━━━━━ DATASET RECORDS ━━━━━

Lemma clear_indexes_ok n fx docs :
  findex_exact n fx docs -> findex_exact n (clear_indexes fx) ((fun _ => ∅) <$> docs).
Proof.
  intros Hok. unfold clear_indexes. split; cbn [fx_schema fx_fields].
  - intros c. rewrite lookup_fmap, fmap_is_Some. apply Hok.
  - apply Hok.
  - intros c fs g Hs Hg. apply (redeclare_total _ _ _ fs); [apply NoDup_fst_map_to_list|]. left.
    split; [by apply elem_of_map_to_list|done].
  - intros c f idx [Hf|(c' & fs & g & Hin & Hg & [= -> ->] & ->)]%lookup_redeclare.
    { cbn in Hf. by rewrite lookup_empty in Hf. }
    apply elem_of_map_to_list in Hin. destruct (xe_dom _ _ _ Hok c') as [Hd _].
    destruct (Hd (ex_intro _ _ Hin)) as [m Hm]. exists ∅, fs, g.
    rewrite lookup_fmap, Hm. split_and!; try done.
    + unfold docs_text. rewrite fmap_empty. apply field_exact_new.
    + simpl. lia.
Qed.

(** *** Leaf candidates *)

Lemma candidates_field fx c p limit idx docnums :
  candidates fx c p limit = Some (idx, docnums) ->
  exists key, index_for fx c key = Some idx.
Proof.
  destruct p; try done; cbn [candidates]; intros (i & Hi & Hc)%bind_Some;
    apply bind_Some in Hc as (u & _ & Hc); exists key; rewrite Hi; f_equal.
  - apply bind_Some in Hc as (? & _ & Hc). congruence.
  - apply bind_Some in Hc as (? & _ & Hc). congruence.
  - case_bool_decide; [congruence|]. apply bind_Some in Hc as (? & _ & Hc).
    destruct (limit <? _)%nat; congruence.
  - apply bind_Some in Hc as (? & _ & Hc). congruence.
  - case_bool_decide; [congruence|]. apply bind_Some in Hc as (? & _ & Hc).
    destruct (limit <? _)%nat; congruence.
Qed.
End whole.

Section candidates.
Context `{UnicodeAlnum} `{RegexEngine} `{RegexSyntax} `{!RegexLaws}.

(** A document that satisfies a predicate has its docnum among the candidates
    of that predicate. *)
Lemma candidates_sound (fx : Findex) (c : rstring) (p : Predicate) (limit : nat) (idx : FieldIndex) (docnums : list N) (m : gmap rstring attrs_map) (id : rstring)
    (attrs : attrs_map) (d : N) :
  candidates fx c p limit = Some (idx, docnums) ->
  (forall key idx, index_for fx c key = Some idx -> field_ok idx (docs_text key m)) ->
  m !! id = Some attrs -> fx_id_to_docnum idx !! id = Some d ->
  matches_one p attrs = true -> d ∈ docnums.
Proof.
  intros Hc Hok Hm Hd Hp.
  assert (forall key, docs_text key m !! id = Some (field_text attrs key)) as Ht
    by (intros; unfold docs_text; by rewrite lookup_fmap, Hm).
  destruct p; try done; cbn [candidates] in Hc; apply bind_Some in Hc as (i & Hi & Hc);
    apply bind_Some in Hc as (u & Hcfg & Hc); cbn [matches_one] in Hp;
    unfold guard_opt in Hcfg; specialize (Hok _ _ Hi); specialize (Ht key).
  - destruct (fx_cfg_trigrams i) eqn:Ecfg; [|done].
    apply bind_Some in Hc as (th & Hth & [= <- <-]). rewrite fuzzy_any_text in Hp.
    apply any_text_field_text in Hp as (s & Hs & Hin & _). bdestr.
    by eapply fuzzy_candidates_sound.
  - destruct (fx_cfg_tokens i) eqn:Ecfg; [|done].
    apply bind_Some in Hc as (l & Hl & [= <- <-]).
    apply any_text_field_text in Hp as (s & Hs & _ & Htok).
    rewrite forallb_forall in Hs.
    eapply all_token_candidates_sound; try done. intros w Hw%list_elem_of_In.
    apply Hs, existsb_exists in Hw as (h & Hh%list_elem_of_In & E%eq_ignore_ascii_case_true).
    eauto.
  - destruct (fx_cfg_tokens i) eqn:Ecfg; [|done].
    apply any_text_field_text in Hp as (s & (w & Hw & Hs)%existsb_exists & _ & Htok).
    apply existsb_exists in Hs as (h & Hh%list_elem_of_In & E%eq_ignore_ascii_case_true).
    case_bool_decide as Hw0.
    { rewrite Hw0 in Hw. done. }
    apply bind_Some in Hc as (n & _ & Hc). destruct (limit <? n)%nat; [done|].
    injection Hc as <- <-. apply elem_of_union_lists. exists (get_token (fx_tokens i) w).
    split; [|by eapply fo_tokens; eauto]. by apply list_elem_of_In, in_map.
  - destruct (fx_cfg_tokens i) eqn:Ecfg; [|done].
    apply bind_Some in Hc as (l & Hl & [= <- <-]).
    apply any_text_field_text in Hp as (s & Hs & _ & Htok).
    apply token_sequence_loop_spec in Hs as (pre & rest & Hpre & Hs).
    eapply all_token_candidates_sound; try done. intros w Hw.
    destruct (starts_with_tokens_in _ _ _ Hs Hw) as (h & Hh & E).
    exists h. split; [|done]. apply Htok. rewrite Hpre. set_solver.
  - destruct (fx_cfg_trigrams i) eqn:Ecfg; [|done].
    unfold regex_matches in Hp. destruct (regex_new _) as [im|] eqn:Hre; [|done].
    apply any_text_field_text in Hp as (s & Hs & Hin & _).
    case_bool_decide as Hne; [done|]. apply bind_Some in Hc as (n & _ & Hc).
    destruct (limit <? n)%nat; [done|]. injection Hc as <- <-.
    by eapply regex_candidates_sound.
Qed.

Lemma leaf_candidates_sound (n : nat) (fx : Findex) (docs : findex_docs) (c : rstring)
    (m : gmap rstring attrs_map) (p : Predicate) (limit : nat) (out : list rstring)
    (id : rstring) (attrs : attrs_map) :
  findex_ok n fx docs -> docs !! c = Some m -> m !! id = Some attrs ->
  matches_one p attrs = true -> findex_candidate_ids fx c p limit = Some out ->
  id ∈ out.
Proof.
  intros Hok Hc Hm Hp Hout.
  assert (forall key idx, index_for fx c key = Some idx -> field_ok idx (docs_text key m)) as Hf.
  { intros key idx Hi. destruct (xo_field _ _ _ Hok _ _ _ Hi) as (m' & fs & Hm' & _ & _ & Hfo & _).
    congruence. }
  unfold findex_candidate_ids in Hout. apply bind_Some in Hout as ([idx docnums] & Hcand & Hout).
  destruct (limit <? length docnums)%nat; [done|]. injection Hout as <-.
  destruct (candidates_field _ _ _ _ _ _ Hcand) as [key Hk].
  pose proof (Hf _ _ Hk) as Hfo.
  destruct (fo_dom _ _ Hfo id) as [_ [d Hd]].
  { unfold docs_text. rewrite lookup_fmap, Hm. done. }
  eapply ids_docnum; [exact Hfo|exact Hd|]. by eapply candidates_sound.
Qed.

Lemma leaf_candidates_live (n : nat) (fx : Findex) (docs : findex_docs) (c : rstring)
    (m : gmap rstring attrs_map) (p : Predicate) (limit : nat) (out : list rstring)
    (id : rstring) :
  findex_ok n fx docs -> docs !! c = Some m ->
  findex_candidate_ids fx c p limit = Some out -> id ∈ out -> is_Some (m !! id).
Proof.
  intros Hok Hc Hout Hin. unfold findex_candidate_ids in Hout.
  apply bind_Some in Hout as ([idx docnums] & Hcand & Hout).
  destruct (limit <? length docnums)%nat; [done|]. injection Hout as <-.
  destruct (candidates_field _ _ _ _ _ _ Hcand) as [key Hk].
  destruct (xo_field _ _ _ Hok _ _ _ Hk) as (m' & fs & Hm' & _ & _ & Hfo & _).
  rewrite Hc in Hm'. injection Hm' as <-.
  pose proof (ids_live _ _ _ _ Hfo Hin) as Ht. unfold docs_text in Ht.
  by rewrite lookup_fmap, fmap_is_Some in Ht.
Qed.
End candidates.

━━━━━

- _TASK BRIEF_
Provide a verbatim reproduction of all the records.

- _TASK OUTPUT_
Lemma clear_indexes_ok n fx docs :
  findex_exact n fx docs -> findex_exact n (clear_indexes fx) ((fun _ => ∅) <$> docs).
Proof.
  intros Hok. unfold clear_indexes. split; cbn [fx_schema fx_fields].
  - intros c. rewrite lookup_fmap, fmap_is_Some. apply Hok.
  - apply Hok.
  - intros c fs g Hs Hg. apply (redeclare_total _ _ _ fs); [apply NoDup_fst_map_to_list|]. left.
    split; [by apply elem_of_map_to_list|done].
  - intros c f idx [Hf|(c' & fs & g & Hin & Hg & [= -> ->] & ->)]%lookup_redeclare.
    { cbn in Hf. by rewrite lookup_empty in Hf. }
    apply elem_of_map_to_list in Hin. destruct (xe_dom _ _ _ Hok c') as [Hd _].
    destruct (Hd (ex_intro _ _ Hin)) as [m Hm]. exists ∅, fs, g.
    rewrite lookup_fmap, Hm. split_and!; try done.
    + unfold docs_text. rewrite fmap_empty. apply field_exact_new.
    + simpl. lia.
Qed.

(** *** Leaf candidates *)

Lemma candidates_field fx c p limit idx docnums :
  candidates fx c p limit = Some (idx, docnums) ->
  exists key, index_for fx c key = Some idx.
Proof.
  destruct p; try done; cbn [candidates]; intros (i & Hi & Hc)%bind_Some;
    apply bind_Some in Hc as (u & _ & Hc); exists key; rewrite Hi; f_equal.
  - apply bind_Some in Hc as (? & _ & Hc). congruence.
  - apply bind_Some in Hc as (? & _ & Hc). congruence.
  - case_bool_decide; [congruence|]. apply bind_Some in Hc as (? & _ & Hc).
    destruct (limit <? _)%nat; congruence.
  - apply bind_Some in Hc as (? & _ & Hc). congruence.
  - case_bool_decide; [congruence|]. apply bind_Some in Hc as (? & _ & Hc).
    destruct (limit <? _)%nat; congruence.
Qed.
End whole.

Section candidates.
Context `{UnicodeAlnum} `{RegexEngine} `{RegexSyntax} `{!RegexLaws}.

(** A document that satisfies a predicate has its docnum among the candidates
    of that predicate. *)
Lemma candidates_sound (fx : Findex) (c : rstring) (p : Predicate) (limit : nat) (idx : FieldIndex) (docnums : list N) (m : gmap rstring attrs_map) (id : rstring)
    (attrs : attrs_map) (d : N) :
  candidates fx c p limit = Some (idx, docnums) ->
  (forall key idx, index_for fx c key = Some idx -> field_ok idx (docs_text key m)) ->
  m !! id = Some attrs -> fx_id_to_docnum idx !! id = Some d ->
  matches_one p attrs = true -> d ∈ docnums.
Proof.
  intros Hc Hok Hm Hd Hp.
  assert (forall key, docs_text key m !! id = Some (field_text attrs key)) as Ht
    by (intros; unfold docs_text; by rewrite lookup_fmap, Hm).
  destruct p; try done; cbn [candidates] in Hc; apply bind_Some in Hc as (i & Hi & Hc);
    apply bind_Some in Hc as (u & Hcfg & Hc); cbn [matches_one] in Hp;
    unfold guard_opt in Hcfg; specialize (Hok _ _ Hi); specialize (Ht key).
  - destruct (fx_cfg_trigrams i) eqn:Ecfg; [|done].
    apply bind_Some in Hc as (th & Hth & [= <- <-]). rewrite fuzzy_any_text in Hp.
    apply any_text_field_text in Hp as (s & Hs & Hin & _). bdestr.
    by eapply fuzzy_candidates_sound.
  - destruct (fx_cfg_tokens i) eqn:Ecfg; [|done].
    apply bind_Some in Hc as (l & Hl & [= <- <-]).
    apply any_text_field_text in Hp as (s & Hs & _ & Htok).
    rewrite forallb_forall in Hs.
    eapply all_token_candidates_sound; try done. intros w Hw%list_elem_of_In.
    apply Hs, existsb_exists in Hw as (h & Hh%list_elem_of_In & E%eq_ignore_ascii_case_true).
    eauto.
  - destruct (fx_cfg_tokens i) eqn:Ecfg; [|done].
    apply any_text_field_text in Hp as (s & (w & Hw & Hs)%existsb_exists & _ & Htok).
    apply existsb_exists in Hs as (h & Hh%list_elem_of_In & E%eq_ignore_ascii_case_true).
    case_bool_decide as Hw0.
    { rewrite Hw0 in Hw. done. }
    apply bind_Some in Hc as (n & _ & Hc). destruct (limit <? n)%nat; [done|].
    injection Hc as <- <-. apply elem_of_union_lists. exists (get_token (fx_tokens i) w).
    split; [|by eapply fo_tokens; eauto]. by apply list_elem_of_In, in_map.
  - destruct (fx_cfg_tokens i) eqn:Ecfg; [|done].
    apply bind_Some in Hc as (l & Hl & [= <- <-]).
    apply any_text_field_text in Hp as (s & Hs & _ & Htok).
    apply token_sequence_loop_spec in Hs as (pre & rest & Hpre & Hs).
    eapply all_token_candidates_sound; try done. intros w Hw.
    destruct (starts_with_tokens_in _ _ _ Hs Hw) as (h & Hh & E).
    exists h. split; [|done]. apply Htok. rewrite Hpre. set_solver.
  - destruct (fx_cfg_trigrams i) eqn:Ecfg; [|done].
    unfold regex_matches in Hp. destruct (regex_new _) as [im|] eqn:Hre; [|done].
    apply any_text_field_text in Hp as (s & Hs & Hin & _).
    case_bool_decide as Hne; [done|]. apply bind_Some in Hc as (n & _ & Hc).
    destruct (limit <? n)%nat; [done|]. injection Hc as <- <-.
    by eapply regex_candidates_sound.
Qed.

Lemma leaf_candidates_sound (n : nat) (fx : Findex) (docs : findex_docs) (c : rstring)
    (m : gmap rstring attrs_map) (p : Predicate) (limit : nat) (out : list rstring)
    (id : rstring) (attrs : attrs_map) :
  findex_ok n fx docs -> docs !! c = Some m -> m !! id = Some attrs ->
  matches_one p attrs = true -> findex_candidate_ids fx c p limit = Some out ->
  id ∈ out.
Proof.
  intros Hok Hc Hm Hp Hout.
  assert (forall key idx, index_for fx c key = Some idx -> field_ok idx (docs_text key m)) as Hf.
  { intros key idx Hi. destruct (xo_field _ _ _ Hok _ _ _ Hi) as (m' & fs & Hm' & _ & _ & Hfo & _).
    congruence. }
  unfold findex_candidate_ids in Hout. apply bind_Some in Hout as ([idx docnums] & Hcand & Hout).
  destruct (limit <? length docnums)%nat; [done|]. injection Hout as <-.
  destruct (candidates_field _ _ _ _ _ _ Hcand) as [key Hk].
  pose proof (Hf _ _ Hk) as Hfo.
  destruct (fo_dom _ _ Hfo id) as [_ [d Hd]].
  { unfold docs_text. rewrite lookup_fmap, Hm. done. }
  eapply ids_docnum; [exact Hfo|exact Hd|]. by eapply candidates_sound.
Qed.

Lemma leaf_candidates_live (n : nat) (fx : Findex) (docs : findex_docs) (c : rstring)
    (m : gmap rstring attrs_map) (p : Predicate) (limit : nat) (out : list rstring)
    (id : rstring) :
  findex_ok n fx docs -> docs !! c = Some m ->
  findex_candidate_ids fx c p limit = Some out -> id ∈ out -> is_Some (m !! id).
Proof.
  intros Hok Hc Hout Hin. unfold findex_candidate_ids in Hout.
  apply bind_Some in Hout as ([idx docnums] & Hcand & Hout).
  destruct (limit <? length docnums)%nat; [done|]. injection Hout as <-.
  destruct (candidates_field _ _ _ _ _ _ Hcand) as [key Hk].
  destruct (xo_field _ _ _ Hok _ _ _ Hk) as (m' & fs & Hm' & _ & _ & Hfo & _).
  rewrite Hc in Hm'. injection Hm' as <-.
  pose proof (ids_live _ _ _ _ Hfo Hin) as Ht. unfold docs_text in Ht.
  by rewrite lookup_fmap, fmap_is_Some in Ht.
Qed.
End candidates.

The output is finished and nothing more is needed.